Stored records:
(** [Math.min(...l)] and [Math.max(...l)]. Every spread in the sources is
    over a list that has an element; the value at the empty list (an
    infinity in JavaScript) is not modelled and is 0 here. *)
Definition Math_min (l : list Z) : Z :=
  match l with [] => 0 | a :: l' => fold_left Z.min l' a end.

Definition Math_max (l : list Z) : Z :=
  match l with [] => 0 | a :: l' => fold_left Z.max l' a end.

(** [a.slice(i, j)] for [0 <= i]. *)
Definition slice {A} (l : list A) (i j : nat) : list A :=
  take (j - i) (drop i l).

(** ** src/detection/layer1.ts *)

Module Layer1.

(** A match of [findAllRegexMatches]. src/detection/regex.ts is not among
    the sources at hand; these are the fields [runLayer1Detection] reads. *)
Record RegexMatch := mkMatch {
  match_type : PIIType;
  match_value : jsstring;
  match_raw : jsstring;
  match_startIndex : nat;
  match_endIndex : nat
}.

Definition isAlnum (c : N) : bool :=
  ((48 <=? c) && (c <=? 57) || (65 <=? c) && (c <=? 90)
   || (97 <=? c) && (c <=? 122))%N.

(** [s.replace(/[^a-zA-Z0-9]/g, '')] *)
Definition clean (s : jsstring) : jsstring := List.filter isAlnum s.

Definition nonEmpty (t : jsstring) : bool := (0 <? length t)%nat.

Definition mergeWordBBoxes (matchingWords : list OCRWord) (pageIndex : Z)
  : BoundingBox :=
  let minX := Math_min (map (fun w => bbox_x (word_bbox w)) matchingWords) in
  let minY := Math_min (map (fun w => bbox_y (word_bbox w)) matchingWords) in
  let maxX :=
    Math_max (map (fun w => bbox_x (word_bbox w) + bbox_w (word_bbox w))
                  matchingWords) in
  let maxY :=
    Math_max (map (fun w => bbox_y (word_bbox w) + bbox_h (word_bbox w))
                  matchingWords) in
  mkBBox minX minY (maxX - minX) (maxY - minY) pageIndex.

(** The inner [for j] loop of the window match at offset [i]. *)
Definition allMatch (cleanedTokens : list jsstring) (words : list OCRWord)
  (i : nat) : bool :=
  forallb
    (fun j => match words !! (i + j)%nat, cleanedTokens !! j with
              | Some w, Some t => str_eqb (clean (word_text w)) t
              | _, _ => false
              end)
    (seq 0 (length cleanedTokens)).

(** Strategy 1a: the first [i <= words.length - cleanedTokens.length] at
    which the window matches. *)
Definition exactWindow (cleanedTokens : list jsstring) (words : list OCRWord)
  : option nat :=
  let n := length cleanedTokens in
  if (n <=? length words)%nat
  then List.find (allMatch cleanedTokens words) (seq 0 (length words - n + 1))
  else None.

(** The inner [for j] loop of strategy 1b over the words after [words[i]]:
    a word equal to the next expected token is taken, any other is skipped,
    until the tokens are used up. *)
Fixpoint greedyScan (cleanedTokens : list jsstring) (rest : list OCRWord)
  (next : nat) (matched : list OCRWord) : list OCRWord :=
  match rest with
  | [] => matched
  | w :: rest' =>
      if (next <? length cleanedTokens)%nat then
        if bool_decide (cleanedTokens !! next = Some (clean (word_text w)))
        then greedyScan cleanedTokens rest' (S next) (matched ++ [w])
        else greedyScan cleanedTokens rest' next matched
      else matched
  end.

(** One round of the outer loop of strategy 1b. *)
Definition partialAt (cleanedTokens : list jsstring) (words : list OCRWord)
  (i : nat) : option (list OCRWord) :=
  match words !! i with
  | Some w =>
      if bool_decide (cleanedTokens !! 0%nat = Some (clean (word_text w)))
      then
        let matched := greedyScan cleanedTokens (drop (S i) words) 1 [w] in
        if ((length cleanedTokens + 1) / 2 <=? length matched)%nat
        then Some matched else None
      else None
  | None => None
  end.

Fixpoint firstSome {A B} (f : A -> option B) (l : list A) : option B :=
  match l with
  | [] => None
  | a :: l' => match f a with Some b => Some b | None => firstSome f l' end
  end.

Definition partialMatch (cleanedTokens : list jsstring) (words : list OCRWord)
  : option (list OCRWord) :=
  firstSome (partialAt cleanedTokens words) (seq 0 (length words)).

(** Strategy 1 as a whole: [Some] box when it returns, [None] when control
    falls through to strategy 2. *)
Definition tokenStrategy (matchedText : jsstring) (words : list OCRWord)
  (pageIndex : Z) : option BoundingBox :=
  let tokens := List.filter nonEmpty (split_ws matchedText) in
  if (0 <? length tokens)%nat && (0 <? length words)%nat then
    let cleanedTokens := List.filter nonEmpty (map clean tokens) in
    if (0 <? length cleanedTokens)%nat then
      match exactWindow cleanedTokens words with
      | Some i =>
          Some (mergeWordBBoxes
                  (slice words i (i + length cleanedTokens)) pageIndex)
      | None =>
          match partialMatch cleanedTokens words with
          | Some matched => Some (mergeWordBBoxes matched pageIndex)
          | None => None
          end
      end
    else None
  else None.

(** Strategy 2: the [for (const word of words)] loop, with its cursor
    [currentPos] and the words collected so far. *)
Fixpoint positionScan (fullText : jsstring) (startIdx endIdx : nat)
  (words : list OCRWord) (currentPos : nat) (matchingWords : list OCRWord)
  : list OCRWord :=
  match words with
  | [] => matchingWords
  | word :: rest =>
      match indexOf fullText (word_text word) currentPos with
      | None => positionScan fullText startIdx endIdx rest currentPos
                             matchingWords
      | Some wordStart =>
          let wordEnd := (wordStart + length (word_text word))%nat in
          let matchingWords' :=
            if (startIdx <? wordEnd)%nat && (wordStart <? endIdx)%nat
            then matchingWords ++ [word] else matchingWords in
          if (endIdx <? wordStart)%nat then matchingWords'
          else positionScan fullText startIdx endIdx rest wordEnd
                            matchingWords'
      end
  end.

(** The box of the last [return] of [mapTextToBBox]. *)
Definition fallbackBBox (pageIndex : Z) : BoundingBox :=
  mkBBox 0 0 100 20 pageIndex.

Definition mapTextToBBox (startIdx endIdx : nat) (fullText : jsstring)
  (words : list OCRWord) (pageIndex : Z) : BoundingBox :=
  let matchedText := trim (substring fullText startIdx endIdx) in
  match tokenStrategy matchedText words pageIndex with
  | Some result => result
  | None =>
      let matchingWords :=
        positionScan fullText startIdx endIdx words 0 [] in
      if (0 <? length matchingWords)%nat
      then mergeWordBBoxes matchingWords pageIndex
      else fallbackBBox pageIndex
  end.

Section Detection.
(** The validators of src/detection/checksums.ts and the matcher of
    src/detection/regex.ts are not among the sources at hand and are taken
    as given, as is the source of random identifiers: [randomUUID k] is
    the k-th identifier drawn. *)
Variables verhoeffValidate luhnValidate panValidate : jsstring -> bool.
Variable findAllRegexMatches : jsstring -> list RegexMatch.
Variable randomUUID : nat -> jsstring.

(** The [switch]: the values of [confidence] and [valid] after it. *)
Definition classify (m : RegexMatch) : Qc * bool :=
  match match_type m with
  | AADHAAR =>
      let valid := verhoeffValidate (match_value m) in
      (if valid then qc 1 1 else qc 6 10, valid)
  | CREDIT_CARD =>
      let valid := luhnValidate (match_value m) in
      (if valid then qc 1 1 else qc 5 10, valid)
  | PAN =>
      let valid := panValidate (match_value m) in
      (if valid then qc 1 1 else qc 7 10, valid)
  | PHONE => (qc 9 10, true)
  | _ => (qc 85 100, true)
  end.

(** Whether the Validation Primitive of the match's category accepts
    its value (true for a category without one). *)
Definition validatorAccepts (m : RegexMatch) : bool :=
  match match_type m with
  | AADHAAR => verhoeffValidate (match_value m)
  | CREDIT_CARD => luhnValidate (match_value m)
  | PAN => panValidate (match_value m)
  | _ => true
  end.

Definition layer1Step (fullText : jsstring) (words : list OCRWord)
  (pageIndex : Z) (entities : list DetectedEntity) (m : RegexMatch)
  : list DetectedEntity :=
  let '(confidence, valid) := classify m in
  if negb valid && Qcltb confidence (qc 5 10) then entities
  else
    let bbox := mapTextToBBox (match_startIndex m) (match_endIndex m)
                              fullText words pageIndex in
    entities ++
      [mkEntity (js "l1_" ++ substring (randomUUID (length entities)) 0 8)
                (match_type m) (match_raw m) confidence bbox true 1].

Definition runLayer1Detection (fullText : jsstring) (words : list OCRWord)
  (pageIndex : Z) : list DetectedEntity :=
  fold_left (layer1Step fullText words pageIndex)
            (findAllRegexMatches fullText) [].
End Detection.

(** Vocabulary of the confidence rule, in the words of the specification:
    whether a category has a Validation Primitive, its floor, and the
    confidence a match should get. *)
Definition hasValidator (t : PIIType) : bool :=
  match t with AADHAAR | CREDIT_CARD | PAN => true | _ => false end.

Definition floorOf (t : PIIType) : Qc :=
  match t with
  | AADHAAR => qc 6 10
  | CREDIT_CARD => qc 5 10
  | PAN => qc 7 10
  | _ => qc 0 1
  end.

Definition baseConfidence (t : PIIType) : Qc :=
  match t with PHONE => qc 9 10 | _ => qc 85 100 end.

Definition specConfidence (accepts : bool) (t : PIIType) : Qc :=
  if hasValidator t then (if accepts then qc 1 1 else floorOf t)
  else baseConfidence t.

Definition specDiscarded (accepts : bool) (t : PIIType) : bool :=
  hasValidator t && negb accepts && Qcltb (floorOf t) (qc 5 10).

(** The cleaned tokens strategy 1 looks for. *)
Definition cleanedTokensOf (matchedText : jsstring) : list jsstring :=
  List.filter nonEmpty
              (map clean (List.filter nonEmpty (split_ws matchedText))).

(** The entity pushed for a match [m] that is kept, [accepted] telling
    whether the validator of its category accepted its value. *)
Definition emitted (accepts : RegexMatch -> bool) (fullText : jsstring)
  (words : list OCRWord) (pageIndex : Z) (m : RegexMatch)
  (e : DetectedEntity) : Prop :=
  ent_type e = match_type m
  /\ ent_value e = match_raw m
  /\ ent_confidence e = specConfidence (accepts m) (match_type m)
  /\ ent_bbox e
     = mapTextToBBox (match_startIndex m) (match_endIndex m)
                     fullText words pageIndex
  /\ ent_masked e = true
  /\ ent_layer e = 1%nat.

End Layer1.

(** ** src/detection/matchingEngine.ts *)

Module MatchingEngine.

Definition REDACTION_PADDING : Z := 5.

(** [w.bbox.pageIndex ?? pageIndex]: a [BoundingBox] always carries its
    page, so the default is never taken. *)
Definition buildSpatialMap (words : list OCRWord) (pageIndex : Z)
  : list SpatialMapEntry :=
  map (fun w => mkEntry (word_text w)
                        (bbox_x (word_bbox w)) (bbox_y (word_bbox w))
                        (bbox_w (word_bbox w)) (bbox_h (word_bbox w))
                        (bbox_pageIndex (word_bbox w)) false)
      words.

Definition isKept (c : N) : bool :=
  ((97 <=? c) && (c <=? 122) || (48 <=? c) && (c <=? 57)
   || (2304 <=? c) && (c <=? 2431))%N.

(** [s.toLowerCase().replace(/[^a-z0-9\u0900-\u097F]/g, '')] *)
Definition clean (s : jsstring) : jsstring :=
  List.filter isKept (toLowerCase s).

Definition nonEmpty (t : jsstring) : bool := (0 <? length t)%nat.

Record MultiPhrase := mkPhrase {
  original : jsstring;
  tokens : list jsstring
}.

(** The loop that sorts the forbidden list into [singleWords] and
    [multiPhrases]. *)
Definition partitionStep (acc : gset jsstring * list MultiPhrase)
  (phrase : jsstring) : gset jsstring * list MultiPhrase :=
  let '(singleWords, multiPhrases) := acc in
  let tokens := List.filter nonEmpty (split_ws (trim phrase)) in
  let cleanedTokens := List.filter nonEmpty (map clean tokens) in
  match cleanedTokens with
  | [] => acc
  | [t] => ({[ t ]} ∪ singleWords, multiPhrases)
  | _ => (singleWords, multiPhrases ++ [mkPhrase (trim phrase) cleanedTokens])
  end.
--
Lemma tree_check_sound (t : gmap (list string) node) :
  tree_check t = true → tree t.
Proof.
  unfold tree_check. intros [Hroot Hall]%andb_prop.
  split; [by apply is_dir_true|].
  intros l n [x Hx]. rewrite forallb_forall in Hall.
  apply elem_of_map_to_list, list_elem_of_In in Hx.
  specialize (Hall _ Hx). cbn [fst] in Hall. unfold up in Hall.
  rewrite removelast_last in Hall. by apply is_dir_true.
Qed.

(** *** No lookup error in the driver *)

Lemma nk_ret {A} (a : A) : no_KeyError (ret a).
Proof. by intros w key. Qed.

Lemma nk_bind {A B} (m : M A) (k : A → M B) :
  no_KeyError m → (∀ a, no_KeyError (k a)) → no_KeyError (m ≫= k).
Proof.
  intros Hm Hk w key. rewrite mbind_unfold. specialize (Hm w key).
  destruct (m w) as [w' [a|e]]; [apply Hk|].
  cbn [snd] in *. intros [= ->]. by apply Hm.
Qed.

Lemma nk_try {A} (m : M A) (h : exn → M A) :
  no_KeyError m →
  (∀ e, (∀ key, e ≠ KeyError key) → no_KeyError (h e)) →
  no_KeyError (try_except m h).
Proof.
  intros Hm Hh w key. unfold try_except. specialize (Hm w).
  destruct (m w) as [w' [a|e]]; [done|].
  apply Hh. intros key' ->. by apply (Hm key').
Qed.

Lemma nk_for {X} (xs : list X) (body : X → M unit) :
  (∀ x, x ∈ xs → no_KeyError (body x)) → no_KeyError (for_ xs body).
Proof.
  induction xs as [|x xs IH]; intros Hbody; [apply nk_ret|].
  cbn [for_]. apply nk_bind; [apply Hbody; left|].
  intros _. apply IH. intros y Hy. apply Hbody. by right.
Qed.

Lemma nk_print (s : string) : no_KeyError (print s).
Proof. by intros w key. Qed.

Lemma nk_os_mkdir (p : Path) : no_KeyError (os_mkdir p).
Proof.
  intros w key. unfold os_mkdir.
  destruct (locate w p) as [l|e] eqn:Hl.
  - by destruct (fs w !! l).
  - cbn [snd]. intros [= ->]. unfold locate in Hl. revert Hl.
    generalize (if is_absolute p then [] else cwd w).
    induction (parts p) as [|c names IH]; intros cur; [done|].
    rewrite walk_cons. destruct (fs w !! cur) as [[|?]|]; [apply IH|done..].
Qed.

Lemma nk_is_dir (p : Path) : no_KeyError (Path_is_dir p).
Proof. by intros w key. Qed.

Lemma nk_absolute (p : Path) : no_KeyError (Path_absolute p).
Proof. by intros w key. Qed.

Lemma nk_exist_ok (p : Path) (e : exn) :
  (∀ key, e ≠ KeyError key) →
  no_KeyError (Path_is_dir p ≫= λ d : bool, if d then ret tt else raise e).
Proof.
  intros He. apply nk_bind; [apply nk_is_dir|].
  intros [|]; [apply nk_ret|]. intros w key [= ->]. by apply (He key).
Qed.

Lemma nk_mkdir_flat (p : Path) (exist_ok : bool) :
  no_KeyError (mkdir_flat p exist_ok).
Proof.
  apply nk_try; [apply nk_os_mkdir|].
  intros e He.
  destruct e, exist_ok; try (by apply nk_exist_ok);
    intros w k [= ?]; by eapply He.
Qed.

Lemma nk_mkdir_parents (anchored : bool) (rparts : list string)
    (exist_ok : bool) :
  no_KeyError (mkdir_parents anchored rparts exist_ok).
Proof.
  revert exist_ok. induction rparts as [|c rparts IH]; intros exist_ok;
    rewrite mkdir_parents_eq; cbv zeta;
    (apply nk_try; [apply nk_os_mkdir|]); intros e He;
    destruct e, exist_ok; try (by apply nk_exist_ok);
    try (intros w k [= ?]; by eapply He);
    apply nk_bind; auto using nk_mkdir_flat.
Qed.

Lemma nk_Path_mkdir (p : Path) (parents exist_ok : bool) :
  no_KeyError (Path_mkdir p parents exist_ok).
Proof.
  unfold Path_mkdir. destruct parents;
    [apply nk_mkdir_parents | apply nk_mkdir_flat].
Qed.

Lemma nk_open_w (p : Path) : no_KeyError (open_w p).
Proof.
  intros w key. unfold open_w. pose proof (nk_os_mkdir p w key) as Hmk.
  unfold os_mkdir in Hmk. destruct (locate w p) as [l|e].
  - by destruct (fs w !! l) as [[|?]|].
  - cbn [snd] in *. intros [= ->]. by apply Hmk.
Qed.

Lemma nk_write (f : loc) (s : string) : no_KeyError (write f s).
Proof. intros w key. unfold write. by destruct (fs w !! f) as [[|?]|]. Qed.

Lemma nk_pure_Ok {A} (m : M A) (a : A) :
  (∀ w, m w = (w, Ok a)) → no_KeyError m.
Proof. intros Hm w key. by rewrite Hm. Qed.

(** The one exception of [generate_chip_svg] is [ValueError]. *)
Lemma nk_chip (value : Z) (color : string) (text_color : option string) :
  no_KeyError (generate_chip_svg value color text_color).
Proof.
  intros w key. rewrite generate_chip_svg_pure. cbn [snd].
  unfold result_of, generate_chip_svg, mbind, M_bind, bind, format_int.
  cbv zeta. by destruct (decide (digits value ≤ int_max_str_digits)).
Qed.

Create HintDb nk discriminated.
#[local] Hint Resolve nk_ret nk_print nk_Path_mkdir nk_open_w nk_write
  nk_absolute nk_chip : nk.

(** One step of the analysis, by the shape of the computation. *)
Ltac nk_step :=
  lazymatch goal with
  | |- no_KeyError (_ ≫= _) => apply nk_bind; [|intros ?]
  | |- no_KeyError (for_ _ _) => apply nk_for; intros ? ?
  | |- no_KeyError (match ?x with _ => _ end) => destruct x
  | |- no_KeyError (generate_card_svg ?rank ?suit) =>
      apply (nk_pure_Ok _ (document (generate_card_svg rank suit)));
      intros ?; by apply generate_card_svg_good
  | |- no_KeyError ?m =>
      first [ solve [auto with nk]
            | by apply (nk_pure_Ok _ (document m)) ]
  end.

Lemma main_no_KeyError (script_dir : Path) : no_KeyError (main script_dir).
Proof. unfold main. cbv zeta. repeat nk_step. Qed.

## Directions for this task
Here the output must be the lines above from the line with "Definition cleanedTokensOf (matchedText" to the line with "(e : DetectedEntity)", both included, duplicated word for word and nothing else.

## Reply
Definition cleanedTokensOf (matchedText : jsstring) : list jsstring :=
  List.filter nonEmpty
              (map clean (List.filter nonEmpty (split_ws matchedText))).

(** The entity pushed for a match [m] that is kept, [accepted] telling
    whether the validator of its category accepted its value. *)
Definition emitted (accepts : RegexMatch -> bool) (fullText : jsstring)
  (words : list OCRWord) (pageIndex : Z) (m : RegexMatch)
  (e : DetectedEntity) : Prop :=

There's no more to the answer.